Preparing small tabletops or irregular-shaped tops for finishing can be difficult with handplanes. If the top has a lot of mass, you can usually count on friction to help hold the top in place. Or you can screw it down from the underside , assuming the underside is not a show surface.
But sometimes the best solution is to make some cauls to grip your work, which is what I did this morning in the shop to plane the top of some 18″-diameter tabletops for the next issue of Woodworking Magazine. The cauls are made from the scrap parts that fell off when I cut the tops to rough shape on the band saw.
Then I skipped the scrap pieces through my planer to reduce their thickness (I also could have used a jack plane). Then I bored 3/4″- diameter holes in the cauls so they would press-fit over my 3/4″- diameter round dogs in my benchtop. Finally, I pinched the top between the two cauls using my wagon vise (though any end vise can do the trick).

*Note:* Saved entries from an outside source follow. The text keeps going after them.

(** C3, as the specification words it, does not hold: the assertion of line
    13 does not compare a named constant with its expected value, it compares
    the constant converted to [std::int32_t]; and the two differ: for the
    64-bit priority 0xFFFFFFFF line 13 holds where [PRIO_NONURGENT == -1]
    does not. *)
Lemma priority_assertion_is_not_name_equals_value :
  ~ Forall spec_name_equals_value (assertions testbuild) /\
  form_of (Equal (CastTo int32_t (Name PRIO_NONURGENT)) (Minus (Dec 1))) =
    Some (PRIO_NONURGENT, Cast int32_t, NegatedLiteral) /\
  holds wide_priority_header
    (Equal (CastTo int32_t (Name PRIO_NONURGENT)) (Minus (Dec 1))) = true /\
  holds wide_priority_header
    (Equal (Name PRIO_NONURGENT) (Minus (Dec 1))) = false.
Proof.
  repeat split; try reflexivity.
  intros All. rewrite Forall_forall in All.
  destruct (All (Equal (CastTo int32_t (Name PRIO_NONURGENT))
                   (Minus (Dec 1)))) as (c & v & E).
  - cbn. tauto.
  - discriminate E.
Qed.

Ltac fails_alone c :=
  exists (redefine sample_header c (Value Int32 7));
  split; [intros k; destruct k; reflexivity | reflexivity].

(** C3, amended: the file holds exactly six assertions, each an [==]
    comparison of one named constant with an expected value written from a
    literal, no constant twice.  Lines 9 to 12 have the form [C == V] with
    [V] a literal; line 8 has the form [C == (HRESULT)V]; line 13 has the
    form [static_cast<std::int32_t>(C) == -V], which compares the converted
    constant.  They are evaluated when the file is built: against the sample
    header all hold, and each of them, alone, can fail the build.  Besides
    its two includes the file has nothing else. *)
Theorem six_assertions_and_their_forms :
  List.length (assertions testbuild) = 6%nat /\
  map form_of (assertions testbuild) =
    [ Some (MAPI_E_NOT_FOUND, Bare, CastLiteral HRESULT);
      Some (PT_MV_BINARY, Bare, Literal);
      Some (PR_CONVERSATION_TOPIC_A, Bare, Literal);
      Some (BOOKMARK_BEGINNING, Bare, Literal);
      Some (TABLE_SORT_CATEG_MAX, Bare, Literal);
      Some (PRIO_NONURGENT, Cast int32_t, NegatedLiteral) ] /\
  NoDup (checked_constants testbuild) /\
  testbuild =
    [Include "MAPIConstants.h"; Include "<cstdint>"]
      ++ map StaticAssert (assertions testbuild) /\
  (exists h : header, well_formed h /\ compile h testbuild = BuildOk) /\
  Forall
    (fun e => exists h : header,
                well_formed h /\ compile h testbuild = BuildFailed [e])
    (assertions testbuild).
Proof.
  split; [reflexivity |].
  split; [reflexivity |].
  split; [cbn; repeat constructor; cbn; intuition discriminate |].
  split; [reflexivity |].
  split.
  - exists sample_header.
    split; [intros k; destruct k; reflexivity | reflexivity].
  - cbn [testbuild assertions].
    repeat apply Forall_cons; try apply Forall_nil.
    + fails_alone MAPI_E_NOT_FOUND.
    + fails_alone PT_MV_BINARY.
    + fails_alone PR_CONVERSATION_TOPIC_A.
    + fails_alone BOOKMARK_BEGINNING.
    + fails_alone TABLE_SORT_CATEG_MAX.
    + fails_alone PRIO_NONURGENT.
Qed.

End WholeCheck.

When I’ve done this on workbenches with square dogs, the solution is to cut the pointy end of the caul so it is flat. Then you brace the flat against your square dog.
No matter how you rig your cauls, pinching the work between two cauls has some advantages, as long as you don’t use too much pressure. With two cauls you can rotate the top to work cross-grain if necessary or move the top so it’s more convenient to plane.
This arrangement works great with belt sanders. It’s not necessary if you use a random-orbit sander to prepare your work. Then you can just place the work on a blanket and get to work.